Task inputs
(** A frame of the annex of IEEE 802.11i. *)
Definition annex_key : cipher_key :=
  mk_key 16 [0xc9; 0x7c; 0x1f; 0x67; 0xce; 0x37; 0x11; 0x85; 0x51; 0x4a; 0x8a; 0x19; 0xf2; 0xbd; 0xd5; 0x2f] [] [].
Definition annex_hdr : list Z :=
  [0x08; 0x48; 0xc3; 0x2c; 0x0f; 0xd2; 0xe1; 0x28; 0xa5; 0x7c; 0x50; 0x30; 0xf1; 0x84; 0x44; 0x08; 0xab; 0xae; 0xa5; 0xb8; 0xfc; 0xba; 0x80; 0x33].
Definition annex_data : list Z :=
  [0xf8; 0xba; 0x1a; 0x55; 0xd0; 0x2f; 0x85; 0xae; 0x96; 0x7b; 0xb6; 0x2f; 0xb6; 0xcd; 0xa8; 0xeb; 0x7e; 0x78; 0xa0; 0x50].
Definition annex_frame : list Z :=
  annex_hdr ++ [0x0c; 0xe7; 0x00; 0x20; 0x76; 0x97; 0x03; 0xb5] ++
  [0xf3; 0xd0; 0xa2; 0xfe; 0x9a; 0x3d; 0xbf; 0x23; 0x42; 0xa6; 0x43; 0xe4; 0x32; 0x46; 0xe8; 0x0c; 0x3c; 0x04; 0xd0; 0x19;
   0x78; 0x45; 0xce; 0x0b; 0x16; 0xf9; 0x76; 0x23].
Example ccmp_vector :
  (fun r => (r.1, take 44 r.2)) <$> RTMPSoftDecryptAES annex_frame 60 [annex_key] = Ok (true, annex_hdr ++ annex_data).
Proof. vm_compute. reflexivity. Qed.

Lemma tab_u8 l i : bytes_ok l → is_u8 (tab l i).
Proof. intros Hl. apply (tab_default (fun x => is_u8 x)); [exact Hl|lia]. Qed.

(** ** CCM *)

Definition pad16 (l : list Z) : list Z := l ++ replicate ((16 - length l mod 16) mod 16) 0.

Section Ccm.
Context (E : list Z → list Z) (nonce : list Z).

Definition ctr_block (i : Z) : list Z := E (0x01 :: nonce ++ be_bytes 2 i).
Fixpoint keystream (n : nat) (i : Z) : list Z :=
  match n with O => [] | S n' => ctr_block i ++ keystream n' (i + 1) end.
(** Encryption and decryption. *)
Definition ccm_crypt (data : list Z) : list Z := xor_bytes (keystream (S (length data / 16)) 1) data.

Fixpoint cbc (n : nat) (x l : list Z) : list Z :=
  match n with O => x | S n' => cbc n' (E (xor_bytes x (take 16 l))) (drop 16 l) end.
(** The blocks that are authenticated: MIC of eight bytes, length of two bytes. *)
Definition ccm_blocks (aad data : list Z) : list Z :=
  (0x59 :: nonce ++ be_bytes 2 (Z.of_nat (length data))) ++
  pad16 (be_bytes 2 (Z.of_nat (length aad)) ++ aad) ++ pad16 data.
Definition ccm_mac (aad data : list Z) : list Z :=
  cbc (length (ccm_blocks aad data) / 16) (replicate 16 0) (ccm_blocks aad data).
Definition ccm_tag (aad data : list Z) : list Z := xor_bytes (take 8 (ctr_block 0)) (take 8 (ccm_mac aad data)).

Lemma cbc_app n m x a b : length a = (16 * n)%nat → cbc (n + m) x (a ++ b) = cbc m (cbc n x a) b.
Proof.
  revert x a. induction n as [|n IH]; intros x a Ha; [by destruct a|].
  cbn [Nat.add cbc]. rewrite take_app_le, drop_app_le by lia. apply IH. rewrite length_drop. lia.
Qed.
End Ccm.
--
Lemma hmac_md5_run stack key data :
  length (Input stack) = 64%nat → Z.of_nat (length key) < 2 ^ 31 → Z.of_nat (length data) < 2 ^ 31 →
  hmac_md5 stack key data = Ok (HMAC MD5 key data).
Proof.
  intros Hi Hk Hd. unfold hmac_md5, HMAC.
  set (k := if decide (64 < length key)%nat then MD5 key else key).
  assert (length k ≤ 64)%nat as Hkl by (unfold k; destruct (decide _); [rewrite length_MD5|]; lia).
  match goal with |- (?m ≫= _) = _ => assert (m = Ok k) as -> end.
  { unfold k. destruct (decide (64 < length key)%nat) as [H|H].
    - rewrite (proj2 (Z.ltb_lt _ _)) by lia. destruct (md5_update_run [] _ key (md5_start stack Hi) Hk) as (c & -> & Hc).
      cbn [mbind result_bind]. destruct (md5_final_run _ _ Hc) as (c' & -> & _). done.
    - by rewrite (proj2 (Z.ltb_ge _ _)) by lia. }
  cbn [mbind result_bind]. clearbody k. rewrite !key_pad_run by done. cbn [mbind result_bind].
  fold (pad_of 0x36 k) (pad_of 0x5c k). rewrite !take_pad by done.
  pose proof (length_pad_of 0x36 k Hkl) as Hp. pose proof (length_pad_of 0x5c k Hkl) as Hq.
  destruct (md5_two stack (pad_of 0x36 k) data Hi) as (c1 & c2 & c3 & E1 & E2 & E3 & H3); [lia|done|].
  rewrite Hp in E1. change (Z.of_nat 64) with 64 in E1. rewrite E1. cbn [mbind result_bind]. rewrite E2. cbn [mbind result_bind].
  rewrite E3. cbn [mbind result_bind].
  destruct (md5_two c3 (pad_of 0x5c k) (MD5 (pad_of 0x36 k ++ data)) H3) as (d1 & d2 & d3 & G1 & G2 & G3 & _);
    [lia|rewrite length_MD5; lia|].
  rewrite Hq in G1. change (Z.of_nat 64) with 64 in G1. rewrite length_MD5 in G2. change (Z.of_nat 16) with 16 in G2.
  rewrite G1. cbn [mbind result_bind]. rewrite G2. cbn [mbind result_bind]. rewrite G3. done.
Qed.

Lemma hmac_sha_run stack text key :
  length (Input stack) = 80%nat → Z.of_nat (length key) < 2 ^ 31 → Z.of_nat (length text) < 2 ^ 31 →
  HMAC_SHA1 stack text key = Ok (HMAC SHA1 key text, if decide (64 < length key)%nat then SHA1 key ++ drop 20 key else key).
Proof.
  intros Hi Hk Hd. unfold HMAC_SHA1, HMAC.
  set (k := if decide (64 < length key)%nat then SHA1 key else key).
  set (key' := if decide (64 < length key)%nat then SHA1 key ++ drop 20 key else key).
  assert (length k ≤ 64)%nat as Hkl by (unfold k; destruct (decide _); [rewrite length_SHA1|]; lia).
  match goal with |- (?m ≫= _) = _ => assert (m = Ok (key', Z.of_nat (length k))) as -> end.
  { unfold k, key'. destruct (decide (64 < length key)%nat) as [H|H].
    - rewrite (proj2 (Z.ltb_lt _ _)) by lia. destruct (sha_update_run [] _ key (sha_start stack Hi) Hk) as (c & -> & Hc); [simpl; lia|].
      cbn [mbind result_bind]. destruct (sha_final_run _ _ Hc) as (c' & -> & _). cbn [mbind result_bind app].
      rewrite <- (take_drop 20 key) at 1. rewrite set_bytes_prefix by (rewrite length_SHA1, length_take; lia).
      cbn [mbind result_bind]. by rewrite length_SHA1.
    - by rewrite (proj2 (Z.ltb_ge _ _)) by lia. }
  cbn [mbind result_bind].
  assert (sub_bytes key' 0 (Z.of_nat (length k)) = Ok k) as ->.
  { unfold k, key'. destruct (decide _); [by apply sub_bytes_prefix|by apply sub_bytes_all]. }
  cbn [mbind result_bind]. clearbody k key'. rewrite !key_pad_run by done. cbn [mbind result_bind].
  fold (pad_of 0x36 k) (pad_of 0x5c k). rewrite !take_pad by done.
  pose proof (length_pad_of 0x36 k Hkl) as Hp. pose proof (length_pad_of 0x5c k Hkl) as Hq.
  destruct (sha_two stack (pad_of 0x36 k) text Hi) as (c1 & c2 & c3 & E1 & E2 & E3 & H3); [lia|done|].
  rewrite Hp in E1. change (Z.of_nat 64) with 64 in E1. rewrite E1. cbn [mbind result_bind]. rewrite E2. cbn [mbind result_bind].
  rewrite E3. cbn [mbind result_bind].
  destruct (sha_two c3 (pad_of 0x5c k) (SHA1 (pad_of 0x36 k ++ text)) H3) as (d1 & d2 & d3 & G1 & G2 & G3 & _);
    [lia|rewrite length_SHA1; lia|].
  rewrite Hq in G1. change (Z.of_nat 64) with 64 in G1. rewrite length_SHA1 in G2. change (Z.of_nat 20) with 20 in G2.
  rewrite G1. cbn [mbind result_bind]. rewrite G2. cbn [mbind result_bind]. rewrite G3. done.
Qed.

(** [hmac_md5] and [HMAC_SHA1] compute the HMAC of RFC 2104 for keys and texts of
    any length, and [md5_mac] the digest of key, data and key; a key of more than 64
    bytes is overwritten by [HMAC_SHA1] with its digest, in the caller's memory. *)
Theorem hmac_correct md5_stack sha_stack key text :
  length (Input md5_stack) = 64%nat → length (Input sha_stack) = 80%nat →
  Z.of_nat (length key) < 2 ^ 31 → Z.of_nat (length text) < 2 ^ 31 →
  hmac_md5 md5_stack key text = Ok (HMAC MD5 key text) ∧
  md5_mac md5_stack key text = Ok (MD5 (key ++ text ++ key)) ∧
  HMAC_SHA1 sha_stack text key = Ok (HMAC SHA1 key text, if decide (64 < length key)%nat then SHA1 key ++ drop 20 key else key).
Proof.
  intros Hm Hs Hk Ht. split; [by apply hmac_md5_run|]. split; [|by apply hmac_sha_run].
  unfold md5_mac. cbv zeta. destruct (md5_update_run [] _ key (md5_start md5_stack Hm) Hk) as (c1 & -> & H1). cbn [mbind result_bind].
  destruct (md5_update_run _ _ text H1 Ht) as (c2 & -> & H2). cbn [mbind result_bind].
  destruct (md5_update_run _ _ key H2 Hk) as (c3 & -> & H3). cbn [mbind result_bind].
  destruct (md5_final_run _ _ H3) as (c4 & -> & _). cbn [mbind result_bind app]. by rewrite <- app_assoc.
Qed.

Prompt
From the material above, set down exactly the lines starting at the one with "(** Encryption and decryption. *)" and ending at the one with "(0x59 :: nonce", end lines included.

Result of the task
(** Encryption and decryption. *)
Definition ccm_crypt (data : list Z) : list Z := xor_bytes (keystream (S (length data / 16)) 1) data.

Fixpoint cbc (n : nat) (x l : list Z) : list Z :=
  match n with O => x | S n' => cbc n' (E (xor_bytes x (take 16 l))) (drop 16 l) end.
(** The blocks that are authenticated: MIC of eight bytes, length of two bytes. *)
Definition ccm_blocks (aad data : list Z) : list Z :=
  (0x59 :: nonce ++ be_bytes 2 (Z.of_nat (length data))) ++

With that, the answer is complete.